Two main forms of acute leukemia have been recognized by the French-American-British (FAB) group: myeloid (AML) and lymphoblastic (ALL). Some types of AML can be diagnosed on well prepared bone marrow films stained with May-Grünwald-Giemsa. Poorly differentiated types, myeloblastic (M1) and monoblastic (M5PD), need confirmation by positive cytochemical reactions (Sudan Black B, myeloperoxidase and non-specific esterase). There are 2 sub-types of promyelocytic leukemia: M3 typical, hypergranular and M3 variant, microgranular. The M3 variant has a more acute course, higher WBC and may require cytochemistry to demonstrate promyelocytic differentiation. Electron microscopic cytochemistry can also help in the classification of difficult AML cases; the 'platelet-peroxidase' reaction, for example, is essential for the diagnosis of megakaryoblastic leukemia, a disorder often presenting as 'acute' myelosclerosis. Three morphological types are seen in ALL: L1, predominantly in children, L2, more frequently in adults, and the relatively rare L3 or Burkitt type. Immunological and enzyme markers (ALL and la antigens, terminal transferase, etc.) help define the cell phenotype: (1) non-B, non-T ALL with 3 forms (common, null and pre-B), (2) T-ALL, related to but distinct from T-lymphoblastic lymphoma, and (3) B-ALL, usually with L3 morphology, There is growing evidence that the FAB morphological types correlate with prognosis in ALL independently of other factors. The immunologically defined types also correlate with prognosis but not as an independent variable.

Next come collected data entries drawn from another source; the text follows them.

Fixpoint pack_loop (fuel : nat) (e : bit_encoder) (val n_bits : Z) : bit_encoder :=
  match fuel with
  | O => e
  | S fuel =>
      if n_bits >? 0 then
        let w := if enc_offset e =? 0 then enc_writer e ++ [0] else enc_writer e in
        let offset := enc_offset e in
        let val := Z.land val (Z.shiftl 1 n_bits - 1) in
        if 8 - offset >? n_bits then
          pack_loop fuel (BitEnc (add_back w (u8 (Z.shiftl val (8 - offset - n_bits)))) (offset + n_bits)) val 0
        else
          pack_loop fuel (BitEnc (add_back w (u8 (Z.shiftr val (n_bits - 8 + offset)))) 0) val (n_bits - (8 - offset))
      else e
  end.

(** [None] is a failed [srsran_assert]. *)
Definition bit_pack (e : bit_encoder) (val n_bits : Z) : option bit_encoder :=
  if n_bits <? 64 then Some (pack_loop (Z.to_nat n_bits) e val n_bits) else None.

(** ** The decoder of 32-bit values: the bytes from the iterator on *)
Record bit_decoder := BitDec { dec_rest : bytes; dec_offset : Z }.
Definition bit_decoder_new (buf : bytes) : bit_decoder := BitDec buf 0.

(** The new value of [val] and whether all bits could be read. *)
Fixpoint unpack_loop (fuel : nat) (d : bit_decoder) (val n_bits : Z) : bool * Z * bit_decoder :=
  match fuel with
  | O => (true, val, d)
  | S fuel =>
      if n_bits >? 0 then
        match dec_rest d with
        | [] => (false, val, d)
        | b :: rest =>
            let offset := dec_offset d in
            if 8 - offset >? n_bits then
              let mask := u8 (u8 (Z.shiftl 1 (8 - offset)) - u8 (Z.shiftl 1 (8 - offset - n_bits))) in
              unpack_loop fuel (BitDec (b :: rest) (offset + n_bits))
                (u32 (val + Z.shiftr (Z.land b mask) (8 - offset - n_bits))) 0
            else
              let mask := u8 (Z.shiftl 1 (8 - offset) - 1) in
              unpack_loop fuel (BitDec rest 0)
                (u32 (val + u32 (Z.shiftl (Z.land b mask) (n_bits - 8 + offset)))) (n_bits - (8 - offset))
        end
      else (true, val, d)
  end.

Definition bit_unpack (d : bit_decoder) (n_bits : Z) : option (bool * Z * bit_decoder) :=
  if n_bits <=? 32 then Some (unpack_loop (Z.to_nat n_bits) d 0 n_bits) else None.

(** ** Big-endian value of a buffer *)
Fixpoint be_value (l : bytes) : Z :=
  match l with
  | [] => 0
  | b :: r => b * 2 ^ (8 * blen r) + be_value r
  end.

Lemma be_value_app l r : be_value (l ++ r) = be_value l * 2 ^ (8 * blen r) + be_value r.
Proof.
  induction l as [|b l IH]; cbn [app be_value]; [lia|].
  rewrite IH, blen_app, Z.mul_add_distr_l, Z.pow_add_r by (pose proof (blen_nonneg l); pose proof (blen_nonneg r); lia).
  ring.
Qed.

Lemma be_value_bound l : bytes_ok l -> 0 <= be_value l < 2 ^ (8 * blen l).
Proof.
  induction 1 as [|b l Hb Hl IH]; cbn [be_value]; [rewrite blen_nil; lia|].
  rewrite blen_cons, Z.mul_add_distr_l, Z.pow_add_r by (pose proof (blen_nonneg l); lia).
  unfold is_u8 in Hb. change (2 ^ (8 * 1)) with 256. nia.
Qed.

Lemma add_back_app l b x : add_back (l ++ [b]) x = l ++ [u8 (b + x)].
Proof.
  induction l as [|a l IH]; [done|]. cbn [app]. rewrite <- IH. cbn [add_back].
  destruct (l ++ [b]) eqn:E; [|done]. by destruct l.
Qed.

(** ** The bits written

    The encoder holds the [len] bits of [v], followed by zeros up to the end of
    the last byte. *)
Record enc_rep (e : bit_encoder) (v len : Z) : Prop := {
  er_bytes : bytes_ok (enc_writer e);
  er_val : 0 <= v < 2 ^ len;
  er_len : 0 <= 8 * blen (enc_writer e) - len < 8 /\ 0 <= len;
  er_off : enc_offset e = len mod 8;
  er_value : be_value (enc_writer e) = v * 2 ^ (8 * blen (enc_writer e) - len);
}.

Lemma enc_rep_new : enc_rep (bit_encoder_new []) 0 0.
Proof. split; cbn; [by constructor|lia|rewrite blen_nil; lia|done|done]. Qed.

(** Adding [x] to the last byte when its low [p] bits are zero. *)
Lemma add_back_value w p x : bytes_ok w -> 0 < blen w -> 0 <= p <= 8 -> be_value w mod 2 ^ p = 0 -> 0 <= x < 2 ^ p ->
  bytes_ok (add_back w x) /\ blen (add_back w x) = blen w /\ be_value (add_back w x) = be_value w + x.
Proof.
  intros Hok Hne Hp Hmod Hx.
  destruct w as [|b l] using rev_ind; [by rewrite blen_nil in Hne|]. clear IHl.
  rewrite add_back_app. apply Forall_app in Hok as [Hl Hb]. apply Forall_inv in Hb.
  assert (2 ^ 8 = 2 ^ (8 - p) * 2 ^ p) as H8 by (rewrite <- Z.pow_add_r by lia; f_equal; lia).
  assert (0 < 2 ^ p) as Hpp by (apply Z.pow_pos_nonneg; lia).
  assert (b mod 2 ^ p = 0) as Hbm.
  { rewrite be_value_app in Hmod. cbn [be_value] in Hmod. rewrite blen_cons, blen_nil, Z.pow_0_r in Hmod.
    change (8 * (1 + 0)) with 8 in Hmod. rewrite H8, Z.mul_assoc in Hmod.
    replace (be_value l * 2 ^ (8 - p) * 2 ^ p + (b * 1 + 0)) with (b + be_value l * 2 ^ (8 - p) * 2 ^ p) in Hmod by lia.
    by rewrite Z.mod_add in Hmod by lia. }
  assert (b + x < 256) as Hlt.
  { unfold is_u8 in Hb. pow2s. rewrite (Z.div_mod b (2 ^ p)), Hbm by lia.
    assert (b / 2 ^ p < 2 ^ (8 - p)) by (apply Z.div_lt_upper_bound; lia). nia. }
  rewrite u8_id by (unfold is_u8 in *; lia). split_and!.
  - apply Forall_app. split; [done|]. constructor; [unfold is_u8 in *; lia|constructor].
  - by rewrite !blen_app.
  - rewrite !be_value_app. cbn [be_value]. rewrite !blen_cons, blen_nil. lia.
Qed.

(** The writer once there is room in its last byte. *)
Definition enc_open (e : bit_encoder) : bytes :=
  if enc_offset e =? 0 then enc_writer e ++ [0] else enc_writer e.

Lemma enc_open_rep e v len : enc_rep e v len ->
  bytes_ok (enc_open e) /\ 8 * blen (enc_open e) - len = 8 - enc_offset e /\ 0 <= enc_offset e < 8
  /\ be_value (enc_open e) = v * 2 ^ (8 - enc_offset e).
Proof.
  intros [Hok Hv [Hl Hl0] Ho Hval]. unfold enc_open. destruct (enc_offset e =? 0) eqn:E; breflect.
  - assert (8 * blen (enc_writer e) - len = 0) as Hz by mlia. split_and!; [|rewrite blen_app, blen_cons, blen_nil; lia|mlia|mlia|].
    + apply Forall_app. split; [done|]. constructor; [unfold is_u8; lia|constructor].
    + rewrite be_value_app, Hval, Hz, E. cbn [be_value]. rewrite blen_cons, blen_nil. lia.
  - assert (8 * blen (enc_writer e) - len = 8 - enc_offset e) as Hz by mlia. split_and!; [done|done|mlia|mlia|].
    by rewrite Hval, Hz.
Qed.

(** [k] more bits [x] in the current byte. *)
Lemma enc_rep_add e v len k x : enc_rep e v len -> 0 < k <= 8 - enc_offset e -> 0 <= x < 2 ^ k ->
  enc_rep (BitEnc (add_back (enc_open e) (x * 2 ^ (8 - enc_offset e - k))) ((enc_offset e + k) mod 8))
    (v * 2 ^ k + x) (len + k).
Proof.
  intros Hr Hk Hx. destruct (enc_open_rep e v len Hr) as (Hok & Hlen & Ho & Hval). destruct Hr as [_ Hv [_ Hl0] Hoff _].
  set (q := 8 - enc_offset e) in *.
  assert (2 ^ q = 2 ^ k * 2 ^ (q - k)) as Hq by (rewrite <- Z.pow_add_r by lia; f_equal; lia).
  assert (0 < 2 ^ (q - k) /\ 0 < 2 ^ k) as [Hp1 Hp2] by (split; apply Z.pow_pos_nonneg; lia).
  destruct (add_back_value (enc_open e) q (x * 2 ^ (q - k))) as (Ha & Hb & Hc); [done|lia|lia| | |].
  2:{ split; [apply Z.mul_nonneg_nonneg; lia|]. rewrite Hq. apply Z.mul_lt_mono_pos_r; lia. }
  { rewrite Hval. apply Z.mod_mul. lia. }
  split; cbn [enc_writer enc_offset]; [done| |rewrite Hb; lia| |].
  - rewrite Z.pow_add_r by lia. nia.
  - rewrite Hoff. mlia.
  - rewrite Hc, Hval, Hb. replace (8 * blen (enc_open e) - (len + k)) with (q - k) by lia. rewrite Hq. ring.
Qed.

Lemma land_pow2_mask x n : 0 <= n -> Z.land x (Z.shiftl 1 n - 1) = x mod 2 ^ n.
Proof. intros Hn. rewrite Z.shiftl_1_l. rewrite <- (Z.land_ones x n) by lia. f_equal. rewrite Z.ones_equiv. lia. Qed.

Lemma div_pow2_bound x m k : 0 <= k <= m -> 0 <= x < 2 ^ m -> 0 <= x / 2 ^ k < 2 ^ (m - k).
Proof.
  intros Hk Hx. assert (2 ^ m = 2 ^ k * 2 ^ (m - k)) as E by (rewrite <- Z.pow_add_r by lia; f_equal; lia).
  split; [apply Z.div_pos; [lia|apply Z.pow_pos_nonneg; lia]|].
  apply Z.div_lt_upper_bound; [apply Z.pow_pos_nonneg; lia|lia].
Qed.

Lemma pow2_le_256 k : 0 <= k <= 8 -> 2 ^ k <= 256.
Proof. intros H. change 256 with (2 ^ 8). apply Z.pow_le_mono_r; lia. Qed.

(** One field appended to the bits written. *)
Lemma pack_loop_rep fuel e v len val n :
  enc_rep e v len -> 0 <= n <= Z.of_nat fuel -> enc_rep (pack_loop fuel e val n) (v * 2 ^ n + val mod 2 ^ n) (len + n).
Proof.
  revert e v len val n. induction fuel as [|fuel IH]; intros e v len val n Hr Hn.
  { replace n with 0 by lia. by rewrite Z.pow_0_r, Z.mod_1_r, !Z.add_0_r, Z.mul_1_r. }
  cbn [pack_loop]. destruct (n >? 0) eqn:En.
  2:{ replace n with 0 by lia. by rewrite Z.pow_0_r, Z.mod_1_r, !Z.add_0_r, Z.mul_1_r. }
  fold (enc_open e). rewrite land_pow2_mask by lia.
  destruct (enc_open_rep e v len Hr) as (_ & _ & Ho & _).
  pose proof (Z.mod_pos_bound val (2 ^ n) ltac:(apply Z.pow_pos_nonneg; lia)) as Hx. set (x := val mod 2 ^ n) in *.
  destruct (8 - enc_offset e >? n) eqn:Eo.
  - rewrite Z.shiftl_mul_pow2 by lia.
    pose proof (enc_rep_add e v len n x Hr ltac:(lia) Hx) as H.
    assert (x * 2 ^ (8 - enc_offset e - n) < 256).
    { pose proof (pow2_le_256 (8 - enc_offset e) ltac:(lia)).
      assert (2 ^ (8 - enc_offset e) = 2 ^ n * 2 ^ (8 - enc_offset e - n)) by (rewrite <- Z.pow_add_r by lia; f_equal; lia).
      assert (0 < 2 ^ (8 - enc_offset e - n)) by (apply Z.pow_pos_nonneg; lia). nia. }
    rewrite u8_id by (unfold is_u8; split; [apply Z.mul_nonneg_nonneg; [lia|apply Z.pow_nonneg; lia]|lia]).
    rewrite Z.mod_small in H by lia. apply (IH _ _ _ x 0) in H; [|lia].
    by rewrite Z.pow_0_r, Z.mod_1_r, !Z.add_0_r, Z.mul_1_r in H.
  - set (m := 8 - enc_offset e) in *. rewrite Z.shiftr_div_pow2 by lia.
    replace (n - 8 + enc_offset e) with (n - m) by lia.
    pose proof (div_pow2_bound x n (n - m) ltac:(lia) Hx) as Hq. replace (n - (n - m)) with m in Hq by lia.
    rewrite u8_id by (unfold is_u8; pose proof (pow2_le_256 m ltac:(lia)); lia).
    pose proof (enc_rep_add e v len m _ Hr ltac:(lia) Hq) as H.
    replace (8 - enc_offset e - m) with 0 in H by lia. rewrite Z.pow_0_r, Z.mul_1_r in H.
    replace ((enc_offset e + m) mod 8) with 0 in H by mlia.
    apply (IH _ _ _ x (n - m)) in H; [|lia].
    replace (len + m + (n - m)) with (len + n) in H by lia.
    assert ((v * 2 ^ m + x / 2 ^ (n - m)) * 2 ^ (n - m) + x mod 2 ^ (n - m) = v * 2 ^ n + x) as <-; [|done].
    assert (0 < 2 ^ (n - m)) by (apply Z.pow_pos_nonneg; lia).
    rewrite (Z.div_mod x (2 ^ (n - m))) at 3 by lia.
    replace (2 ^ n) with (2 ^ m * 2 ^ (n - m)) by (rewrite <- Z.pow_add_r by lia; f_equal; lia). ring.
Qed.

(** ** The bits left to read *)
Record dec_rep (d : bit_decoder) (v len : Z) : Prop := {
  dr_bytes : bytes_ok (dec_rest d);
  dr_off : 0 <= dec_offset d < 8;
  dr_len : len = 8 * blen (dec_rest d) - dec_offset d /\ 0 <= len;
  dr_value : v = be_value (dec_rest d) mod 2 ^ len;
}.

Lemma dec_rep_new l : bytes_ok l -> dec_rep (bit_decoder_new l) (be_value l) (8 * blen l).
Proof.
  intros H. pose proof (be_value_bound l H). pose proof (blen_nonneg l). split; cbn; [done|lia|lia|].
  by rewrite Z.mod_small.
Qed.

Lemma dec_rep_bound d v len : dec_rep d v len -> 0 <= v < 2 ^ len.
Proof. intros [_ _ [_ Hl] ->]. apply Z.mod_pos_bound, Z.pow_pos_nonneg; lia. Qed.

Lemma pow2_split a b : 0 <= a -> 0 <= b -> 2 ^ (a + b) = 2 ^ a * 2 ^ b.
Proof. intros. by apply Z.pow_add_r. Qed.

Lemma mod_pow2_div x a b : 0 <= a -> 0 <= b -> x mod 2 ^ (a + b) / 2 ^ a = (x / 2 ^ a) mod 2 ^ b.
Proof.
  intros. assert (0 < 2 ^ a /\ 0 < 2 ^ b) as [? ?] by (split; apply Z.pow_pos_nonneg; lia).
  rewrite pow2_split, Z.rem_mul_r by lia. rewrite Z.add_comm, Z.mul_comm, Z.div_add_l by lia.
  rewrite (Z.div_small (x mod 2 ^ a)) by (apply Z.mod_pos_bound; lia). lia.
Qed.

法国-美国-英国(FAB)协作组已识别出急性白血病的两种主要类型:髓系(AML)和淋巴细胞系(ALL)。某些类型的AML可通过用美蓝-姬姆萨染色的制备良好的骨髓涂片进行诊断。分化差的类型,即原粒细胞白血病(M1)和单核细胞白血病(M5PD),需要通过阳性细胞化学反应(苏丹黑B、髓过氧化物酶和非特异性酯酶)来确诊。早幼粒细胞白血病有2个亚型:典型的M3型,颗粒增多型,以及变异型M3型,微颗粒型。变异型M3型病程更急,白细胞计数更高,可能需要细胞化学检查来证实早幼粒细胞分化。电子显微镜细胞化学也有助于对诊断困难的AML病例进行分类;例如,“血小板过氧化物酶”反应对于巨核细胞白血病的诊断至关重要,巨核细胞白血病是一种常表现为“急性”骨髓硬化症的疾病。ALL可见三种形态学类型:L1型,主要见于儿童;L2型,更常见于成人;以及相对罕见的L3型或伯基特型。免疫和酶标记物(ALL和la抗原、末端转移酶等)有助于确定细胞表型:(1)非B、非T-ALL,有3种形式(普通型、无标记型和前B型);(2)T-ALL,与T淋巴细胞母细胞淋巴瘤相关但又有区别;(3)B-ALL,通常具有L3形态。越来越多的证据表明,FAB形态学类型与ALL的预后相关,独立于其他因素。免疫学分型也与预后相关,但不是作为一个独立变量。